The Norwegian Bible Society (Norwegian: Det Norske Bibelselskap) is a Norwegian Christian foundation which translates, produces, and distributes the Bible in Norway. It is the official Bible society of Norway. The Norwegian Bible Society is organized as a publishing company that distributes the Bible in various editions and other books related to the purpose, as well as a department that finances Bible distribution in other countries. Most of this is done through the United Bible Societies, which operates in over 200 countries and territories and is represented in 145 countries. Most of the denominations in Norway are represented on the board of the foundation.

== History ==
The Norwegian Bible Society was founded on May 26, 1816, and is the oldest interchurch organization in Norway. It was founded as part of a broad international movement that started in England in 1804 and was later established in other countries, including Denmark in 1814. It received support from the Swedish Bible Society, including through the work of Swedish Count Mathias Rosenblad, and the British and Foreign Bible Society. The aim of the movement that arose was to make the Bible available to everyone.

== Translations ==
Initially it primarily focused on publication and distribution of Danish language translations. Only after 1904 were non-Danish translations published. The Bible Society published the first Norwegian language translation of the Bible in 1930. In the 1950s, many considered the language of the 1930 edition to be obsolete, and work began on a complete revision of the Bible. The new translation was published in 1978.

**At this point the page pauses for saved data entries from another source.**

(** * Fetch coordination and staleness suppression of the [Tags] component

    A shallow embedding of
    [src/sentry/static/sentry/app/views/eventsV2/tags.tsx]: the React
    component [Tags], its state, the round-starting [fetchData], the
    continuations that run when a fetch settles, the change detection of
    [componentDidUpdate], and [renderTag].

    Conventions of the embedding.
    - [this.state] and [this.props] are fields of a [World], which is
      threaded through a small state-and-exception monad [M].
    - The component is observed between the synchronous steps of React: a
      mount, a change of props with its [componentDidUpdate], a render, the
      continuation of one settled request.  At that grain [this.setState]
      applies its update in program order.  Inside [componentDidMount] and
      [componentDidUpdate] React queues the update until the method has
      returned; the module [Lifecycle] models [fetchData] at that finer
      grain.
    - A JS object used as a dictionary ([State.tags]) is a [gmap] of its own
      properties; a read [tags[tag]] that finds no own property falls back
      on the properties inherited from [Object.prototype].
    - [Symbol(..)] yields a value never produced before: a counter in the
      world numbers the symbols.
    - An [async] function runs synchronously up to its first [await]; the
      remainder is a continuation that runs when the awaited request
      settles.  A dispatched request is kept, with the variables its
      continuation closes over, in [inflight].
    - Collaborators that live outside this file ([EventView], [pickTagParams],
      [getEventTagSearchUrl], [Client], ...) are the fields of the class
      [Collaborators]. *)

From Stdlib Require Import ZArith.
From stdpp Require Import base option list gmap sets strings relations.

(** ** Collaborators

    What [tags.tsx] imports and does not define.  [isEqual] of lodash is deep
    equality; on the picked parameters it is the decidable equality of the
    value model. *)
Class Collaborators := {
  Client : Type;
  Organization : Type;
  EventView : Type;
  Location : Type;
  EventsAPIPayload : Type;
  TagParams : Type;
  Url : Type;
  Error : Type;
  TagParams_eq_dec :: EqDecision TagParams;
  (** [organization.slug] *)
  slug : Organization -> string;
  (** [eventView.tags] *)
  EventView_tags : EventView -> list string;
  (** [eventView.getEventsAPIPayload(location)] *)
  getEventsAPIPayload : EventView -> Location -> EventsAPIPayload;
  pickTagParams : EventsAPIPayload -> TagParams;
  getEventTagSearchUrl : string -> string -> Location -> Url;
  (** The error the engine throws when a property of [undefined] is read. *)
  TypeError : Error
}.

Section Model.
Context `{!Collaborators}.

(** ** Data model *)

(** Modelled from the spec: the type declarations [TagTopValue] and [Tag]
    of [./utils] are not part of the sources at hand.  [tags.tsx] reads
    [value], writes [url] and reads [topValues]; the count is the one of
    the spec's "value/count pairs". *)
Record TagTopValue := mkTagTopValue {
  url : Url;
  value : string;
  count : Z
}.

Record Tag := mkTag {
  topValues : list TagTopValue
}.

(** A JS symbol: [symbol_id] is its identity, [description] the string it
    was created with. *)
Record symbol := mkSymbol {
  symbol_id : nat;
  description : string
}.

#[global] Instance symbol_eq_dec : EqDecision symbol.
Proof. solve_decision. Defined.

Record Props := mkProps {
  api : Client;
  organization : Organization;
  eventView : EventView;
  location : Location
}.

Record State := mkState {
  tags : gmap string Tag;
  totalValues : option Z;
  tagsFetchID : option symbol
}.

(** A dispatched request whose continuation has not run yet, with the
    variables the continuation closes over ([tag], [tagsFetchID]). *)
Inductive Pending :=
| AwaitTagDistribution
    (client : Client) (orgSlug : string) (tag : string)
    (queryPayload : TagParams) (id : symbol)
| AwaitTotalCount
    (client : Client) (orgSlug : string)
    (queryPayload : TagParams) (id : symbol).

(** The effects of the component on its collaborators, in program order. *)
Inductive Event :=
| EvSymbol (id : symbol)
| EvSetState (next : State)
| EvRequest (rq : Pending)
| EvCaptureException (err : Error).

Record World := mkWorld {
  props : Props;
  state : State;
  symbols : nat;
  inflight : list Pending;
  log : list Event
}.

(** What [TagDistributionMeter] receives from [renderTag]. *)
Record TagDistributionMeter := mkMeter {
  meter_key : string;
  meter_title : string;
  meter_segments : list TagTopValue;
  meter_totalValues : option Z;
  meter_isLoading : bool
}.

(** ** The monad of component code *)

Inductive Completion (A : Type) :=
| Normal (a : A)
| Throw (err : Error).
Arguments Normal {A} a.
Arguments Throw {A} err.

Definition M (A : Type) : Type := World -> Completion A * World.

Definition ret {A} (a : A) : M A := fun w => (Normal a, w).

Definition bind {A B} (m : M A) (k : A -> M B) : M B :=
  fun w =>
    match m w with
    | (Normal a, w') => k a w'
    | (Throw err, w') => (Throw err, w')
    end.

Definition throw {A} (err : Error) : M A := fun w => (Throw err, w).

Definition try_catch {A} (body : M A) (handler : Error -> M A) : M A :=
  fun w =>
    match body w with
    | (Normal a, w') => (Normal a, w')
    | (Throw err, w') => handler err w'
    end.

Definition exec {A} (m : M A) (w : World) : World := snd (m w).
Definition completion {A} (m : M A) (w : World) : Completion A := fst (m w).

Notation "'let*' x ':=' m 'in' k" := (bind m (fun x => k))
  (at level 10, x name, m at level 100, k at level 200).
Notation "m1 '>>' m2" := (bind m1 (fun _ => m2))
  (at level 100, m2 at level 200, right associativity).

Fixpoint forEach {A} (l : list A) (callback : A -> M unit) : M unit :=
  match l with
  | [] => ret tt
  | x :: l' => callback x >> forEach l' callback
  end.

Fixpoint mapM {A B} (l : list A) (callback : A -> M B) : M (list B) :=
  match l with
  | [] => ret []
  | x :: l' =>
      let* y := callback x in
      let* ys := mapM l' callback in
      ret (y :: ys)
  end.

(** ** Primitive effects *)

Definition this_props : M Props := fun w => (Normal (props w), w).
Definition this_state : M State := fun w => (Normal (state w), w).

(** [Symbol(description)] *)
Definition Symbol (d : string) : M symbol :=
  fun w =>
    let id := mkSymbol (symbols w) d in
    (Normal id,
     mkWorld (props w) (state w) (S (symbols w)) (inflight w)
             (log w ++ [EvSymbol id])).

(** [this.setState(updater)], seen between the synchronous steps of React:
    the update is applied.  (Inside a lifecycle method it is queued first,
    see [Lifecycle.setState]; the render React performs on a state change is
    the step [step_render] below, and an exception of that render, which
    React raises out of [this.setState] when a continuation calls it, is not
    part of this grain.) *)
Definition setState (updater : State -> State) : M unit :=
  fun w =>
    let next := updater (state w) in
    (Normal tt,
     mkWorld (props w) next (symbols w) (inflight w)
             (log w ++ [EvSetState next])).

(** Calling the transport and suspending at the [await]. *)
Definition request (rq : Pending) : M unit :=
  fun w =>
    (Normal tt,
     mkWorld (props w) (state w) (symbols w) (inflight w ++ [rq])
             (log w ++ [EvRequest rq])).

(** Resuming at an [await] whose promise has settled. *)
Definition await {A} (settled : A + Error) : M A :=
  match settled with
  | inl v => ret v
  | inr err => throw err
  end.

(** [Sentry.captureException(err)] *)
Definition captureException (err : Error) : M unit :=
  fun w =>
    (Normal tt,
     mkWorld (props w) (state w) (symbols w) (inflight w)
             (log w ++ [EvCaptureException err])).

(** A direct write to [this.state] through an alias (no [setState]). *)
Definition mutate_state (next : State) : M unit :=
  fun w =>
    (Normal tt, mkWorld (props w) next (symbols w) (inflight w) (log w)).

(** ** The component *)

(** [state: State = {tags: {}, totalValues: null, tagsFetchID: undefined}] *)
Definition initial_state : State := mkState ∅ None None.

Definition constructed (p : Props) : World :=
  mkWorld p initial_state 0 [] [].

(** [isEqual] *)
Definition isEqual {A} `{!EqDecision A} (a b : A) : bool :=
  bool_decide (a = b).

(** [new Set(array)]; [isEqual] holds of two sets exactly when they have
    the same elements. *)
Definition new_Set (l : list string) : gset string := list_to_set l.

(** The state written at lines 100-103:
    [{...state, tags: {...state.tags, [tag]: val}}] guarded by the token. *)
Definition tag_updater (id : symbol) (tag : string) (val : Tag)
    (st : State) : State :=
  if bool_decide (tagsFetchID st ≠ Some id) then st
  else mkState (<[tag := val]> (tags st)) (totalValues st) (tagsFetchID st).

(** The state written at line 118: [{...state, totalValues}] guarded by
    the token. *)
Definition total_updater (id : symbol) (total : Z) (st : State) : State :=
  if bool_decide (tagsFetchID st ≠ Some id) then st
  else mkState (tags st) (Some total) (tagsFetchID st).

(** Lines 91-107 after the [await]: the rest of the [async tag => ...]
    callback. *)
Definition tag_continuation (tag : string) (id : symbol)
    (settled : Tag + Error) : M unit :=
  try_catch
    (let* val := await settled in
     setState (tag_updater id tag val))
    (fun err => captureException err).

(** Lines 110-122 after the [await]. *)
Definition total_continuation (id : symbol) (settled : Z + Error) : M unit :=
  try_catch
    (let* total := await settled in
     setState (total_updater id total))
    (fun err => captureException err).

In Nynorsk, the New Testament was published in 1899, and the entire Bible in 1921. A new edition was published in 1938, and in the process of the new translation from the 1950s, work was done in parallel so that a new Nynorsk edition was also published in 1978. It was lightly edited and released in a new edition in 1985.

=== Bibel 2011 ===
Around the turn of the millennium, the society planned a thorough overhaul. Early in this work, a need for a completely new translation from the original language became apparent, and the Norwegian Bible Society involved translators, consultants and advisors in a translation project that would take about eleven years. The new translation of the New Testament (NT) was completed in 2005, and the Society published new two-part editions of the 1985 Old Testament text. In October 2011, the new translation, called Bibel 2011, was published in its entirety, with minor revisions to NT 2005.

The 1930 Bokmål translation, the 1938 Nynorsk translation, and the versions in both target languages with the 78/85 translation will continue to be published, according to the Norwegian Bible Society.

=== Other languages ===
The Norwegian Bible Society has also worked on several translations into Sami, and has been involved in translations and publications of various Sami editions since 1840. The first complete translation of the Bible into Sami came in 1895, translated by Lars Jacobsen Hætta and published by Norsk Finnemisjon. In 1998, The New Testament in Northern Sami was published. In 2003, The New Testament in Lule Sami was published in collaboration between the Norwegian and Swedish Bible Societies.

== Magazine ==
The Norwegian Bible Society publishes Bibelgaven, called Nytt om Bibelen until 2013.

== Staff ==
Magne Lerø served as publishing manager from 1990 to 1992.